Avant-hier dimanche, profitant d’un vrai concert intégral c’est-à-dire non interrompu, non saucissonné dirais-je, par d’insupportables bavardages d’interprètes dont la chaîne Arte est hélas devenue coutumière, j’ai quand même pu me régaler du quatrième concerto pour piano de Beethoven, mon préféré, avec Daniel Barenboim au piano (il est aussi chef d’orchestre) et Zubin Mehta à la direction ; mais cette belle salle du Staatsoper de Berlin sans public, quelle tristesse de ces années Covid...
Je sais que pour longtemps encore, je devrai me contenter de mes écrans pour accéder à la magie des concerts puisqu’ainsi en a décidé le roitelet freluquet à l’encontre d’un nombre inévitablement croissant de celles et ceux qu’il ne considère plus comme des citoyens, se positionnant désormais de lui-même comme un ennemi. Au moins grâce à lui, tout électeur qui n’aura pas envie de tendre l’autre joue après la gifle se verra enfin délivré du piège du vote castor.
Durant toute ma jeunesse, en ces décennies d’un autre monde où les élections se limitaient à blanc bonnet et bonnet blanc, on m’a reproché de me tenir à distance de la politique. Maintenant que je suis vieux, on me reproche de me soucier de politique, même si ce n’est du reste que sur les réseaux sociaux, de temps à autre sur ce blog et parfois dans mes livres.

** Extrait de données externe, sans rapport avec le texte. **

(** C7: a pool of capacity [K] never runs more than [K] tasks at once;
    of [K + 1] tasks submitted to the idle pool the first [K] run and
    the last one waits, and it runs only once one of the first [K] has
    completed. *)
Theorem pool_capacity :
  (forall es : list Event, (length (running (run wp es init)) <= K)%nat)
  /\ (forall (ts : list nat) (t : nat) (es : list Event),
         length ts = K -> NoDup (ts ++ [t]) ->
         let s := run wp (Submit <$> (ts ++ [t])) init in
         running s = ts /\ queued s = [t]
         /\ (t ∈ running (run wp es s) -> exists u, u ∈ ts /\ Complete u ∈ es)).
Proof.
  split.
  - intros es. apply run_running_bound. simpl. lia.
  - intros ts t es Hlen Hdup s.
    assert (s = {| running := ts; queued := [t] |}) as Hs.
    { unfold s, run. rewrite fmap_app, fold_left_app.
      fold (run wp (Submit <$> ts) init). unfold init.
      rewrite run_submit_room by (simpl; lia).
      cbn [fmap list_fmap fold_left step running queued app].
      by rewrite capacity, Hlen, Z.ltb_irrefl. }
    rewrite Hs. split; [reflexivity | split; [reflexivity |]].
    apply run_full_waits; [exact Hlen |].
    apply NoDup_app in Hdup as (_ & Hdisj & _).
    intros Hin. apply (Hdisj t Hin). by left.
Qed.

End PoolFacts.

Lemma pool_capacity_witness :
  let wp := {| pool.MaxWorkersCount := 2; pool.started := true |} in
  (forall es : list pool.Event,
      (length (pool.running (pool.run wp es pool.init)) <= 2)%nat)
  /\ (forall (ts : list nat) (t : nat) (es : list pool.Event),
         length ts = 2%nat -> NoDup (ts ++ [t]) ->
         let s := pool.run wp (pool.Submit <$> (ts ++ [t])) pool.init in
         pool.running s = ts /\ pool.queued s = [t]
         /\ (t ∈ pool.running (pool.run wp es s) ->
             exists u, u ∈ ts /\ pool.Complete u ∈ es)).
Proof.
  apply (pool_capacity {| pool.MaxWorkersCount := 2; pool.started := true |} 2).
  reflexivity.
Defined.

(** ** Init on blank and on unsupported statements *)
Section InitStatementFacts.
Import action.
Context `{GoRuntime}.
Variable Map2Struct :
  gmap string GoValue -> DbClientNodeConfiguration ->
  DbClientNodeConfiguration * option GoError.
Variable sql_Open : string -> string -> GoError + sql.DB.

Lemma range_loop_blank (s : string) (fuel : nat) :
  count_byte " " s = String.length s ->
  strings.fields_loop (utf8.range_loop fuel s) None = [].
Proof.
  revert fuel. induction s as [|c s IH]; intros fuel Hs.
  - by destruct fuel.
  - pose proof (count_byte_le_length " " s) as Hle.
    simpl in Hs. destruct (decide (c = " "%char)) as [->|Hc].
    2: { rewrite bool_decide_false in Hs by exact Hc. lia. }
    destruct fuel as [|fuel]; [reflexivity |].
    rewrite bool_decide_true in Hs by reflexivity.
    simpl. apply IH. lia.
Qed.

(** A statement made of spaces only has no word. *)
Lemma Fields_blank (s : string) :
  count_byte " " s = String.length s -> strings.Fields s = [].
Proof. intros Hs. apply range_loop_blank, Hs. Qed.

Lemma Sql_defaulted (cfg : DbClientNodeConfiguration) :
  Sql (defaulted cfg) = Sql cfg.
Proof. unfold defaulted. by case_bool_decide. Qed.

(** A statement whose first word, in upper case, is none of SELECT,
    UPDATE, INSERT and DELETE makes [Init] return an error. *)
Lemma Init_unsupported_returns_error (x : DbClientNode)
    (bag : gmap string GoValue) (cfg : DbClientNodeConfiguration) (d : sql.DB)
    (word0 : string) (words : list string) :
  Map2Struct bag (config x) = (cfg, None) ->
  sql_Open (DbType (defaulted cfg)) (Dsn (defaulted cfg)) = inr d ->
  strings.Fields (Sql cfg) = word0 :: words ->
  supported (ToUpper word0) = false ->
  snd (Init Map2Struct sql_Open x bag)
  = Ret (Some (fmt.Errorf_unsupported (Sql cfg))).
Proof.
  intros Hdec Hopen Hwords Hop. unfold Init. rewrite Hdec.
  fold (defaulted cfg). rewrite Hopen, Sql_defaulted, Hwords, Hop.
  rewrite ConvertDollarPlaceholder_fuel_enough. reflexivity.
Qed.

(** [Init] returns or panics, and it panics only on a statement without
    a word. *)
Lemma Init_outcome (x : DbClientNode) (bag : gmap string GoValue) :
  match snd (Init Map2Struct sql_Open x bag) with
  | Ret _ => True
  | Panic r =>
    r = index_out_of_range
    /\ exists cfg, Map2Struct bag (config x) = (cfg, None)
                   /\ strings.Fields (Sql cfg) = []
  | OutOfFuel => False
  end.
Proof.
  unfold Init. destruct (Map2Struct bag (config x)) as [cfg [e|]] eqn:Hdec;
    [exact I |].
  fold (defaulted cfg).
  destruct (sql_Open _ _) as [e|d]; [exact I |].
  rewrite Sql_defaulted.
  destruct (strings.Fields (Sql cfg)) as [|word0 words] eqn:Hwords.
  - simpl. split; [reflexivity |]. exists cfg. split; [reflexivity | exact Hwords].
  - rewrite ConvertDollarPlaceholder_fuel_enough. exact I.
Qed.

End InitStatementFacts.

(** * Further properties of the code *)

(** ** Occurrences of a substring *)
Section OccurrenceFacts.

Lemma prefix_app (p r : string) : String.prefix p (p +:+ r) = true.
Proof.
  induction p as [|c p IH]; [apply prefix_nil |].
  rewrite str_app_cons. simpl. destruct (ascii_dec c c); [exact IH | congruence].
Qed.

Lemma prefix_split (p s : string) :
  String.prefix p s = true -> s = p +:+ str_drop (String.length p) s.
Proof.
  revert p. induction s as [|c s IH]; intros [|b p]; simpl; try reflexivity;
    try discriminate.
  destruct (ascii_dec b c) as [->|]; [| discriminate].
  intros Hp. rewrite str_app_cons. f_equal. by apply IH.
Qed.

(** Where [Index] finds the substring, there it is. *)
Lemma Index_occurs (s substr : string) (i : nat) :
  strings.Index s substr = Some i ->
  s = str_take i s +:+ substr +:+ str_drop (i + String.length substr) s.
Proof.
  revert i. induction s as [|c s IH]; intros i; rewrite Index_unfold.
  - destruct (String.prefix substr "") eqn:Hp; [| discriminate].
    intros [= <-]. by apply prefix_split in Hp.
  - destruct (String.prefix substr (String c s)) eqn:Hp.
    + intros [= <-]. by apply prefix_split in Hp.
    + destruct (strings.Index s substr) as [j|] eqn:Hj; [| discriminate].
      intros [= <-]. simpl. rewrite str_app_cons. f_equal. by apply IH.
Qed.

(** A substring that occurs is found. *)
Lemma occurs_Index (p substr r : string) :
  is_Some (strings.Index (p +:+ substr +:+ r) substr).
Proof.
  induction p as [|c p IH].
  - rewrite str_app_nil_l, Index_unfold, prefix_app. by eexists.
  - rewrite str_app_cons, Index_unfold.
    destruct (String.prefix substr _); [by eexists |].
    destruct IH as [j ->]. by eexists.
Qed.

(** A string that lacks a piece lacks everything around that piece. *)
Lemma Index_absent_around (s x y z : string) :
  strings.Index s y = None -> strings.Index s (x +:+ y +:+ z) = None.
Proof.
  intros Hy. destruct (strings.Index s (x +:+ y +:+ z)) as [i|] eqn:Hi;
    [| reflexivity].
  apply Index_occurs in Hi.
  assert (is_Some (strings.Index s y)) as [j Hj]; [| congruence].
  rewrite Hi.
  replace (str_take i s +:+ (x +:+ y +:+ z)
           +:+ str_drop (i + String.length (x +:+ y +:+ z)) s)
    with ((str_take i s +:+ x) +:+ y
          +:+ (z +:+ str_drop (i + String.length (x +:+ y +:+ z)) s))
    by (by rewrite !str_app_assoc).
  apply occurs_Index.
Qed.

(** [Replace] returns a string unchanged in which [old] does not occur. *)
Lemma Replace_absent (s old new : string) (n : Z) :
  strings.Index s old = None -> strings.Replace s old new n = s.
Proof.
  intros Hold. unfold strings.Replace.
  destruct (bool_decide (old = new) || (n =? 0)); [reflexivity |].
  assert (strings.Count s old = O) as ->; [| reflexivity].
  unfold strings.Count. destruct old as [|c old].
  - rewrite Index_unfold, prefix_nil in Hold. discriminate.
  - destruct (String.length s); simpl; [reflexivity | by rewrite Hold].
Qed.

Je ne suis guère motivé par d’autres formes d’engagement. Aucune manifestation ne me tente car celles que je soutiens sur le principe comme celles des opposants aux passes sanitaire et vaccinal sont remplies de gens qui nuisent à la cause par leurs expressions et positionnements fantasques ou purement illuminés ainsi que j’en trouve parfois jusque dans mon entourage amical.
Les plus navrants sont ceux qui veulent créer des communautés sans chef pour se tenir hors de la politique, comme ils disent, démarche par ailleurs hautement politique qui évoluera inéluctablement en un temps record vers l’émergence de petits chefs auto-proclamés encore pires que ceux qui sévissent dans la collectivité nationale dont ces naïfs prétendent s’extraire en rejouant de manière pathétique la scène hippie des années soixante-dix, époque de leur fossilisation intellectuelle. Même pas sûr qu’ils soient capables de faire de bons fromages de chèvre. À seize ans, c’est mignon ce genre d’illusion mais à soixante, c’est moche et rance comme un catogan de vieux baba.
De tels alliés (qui n’iront même pas voter) ne nous aideront pas à sortir le roitelet et ses domestiques. Ce n’est pourtant pas le moment de flancher.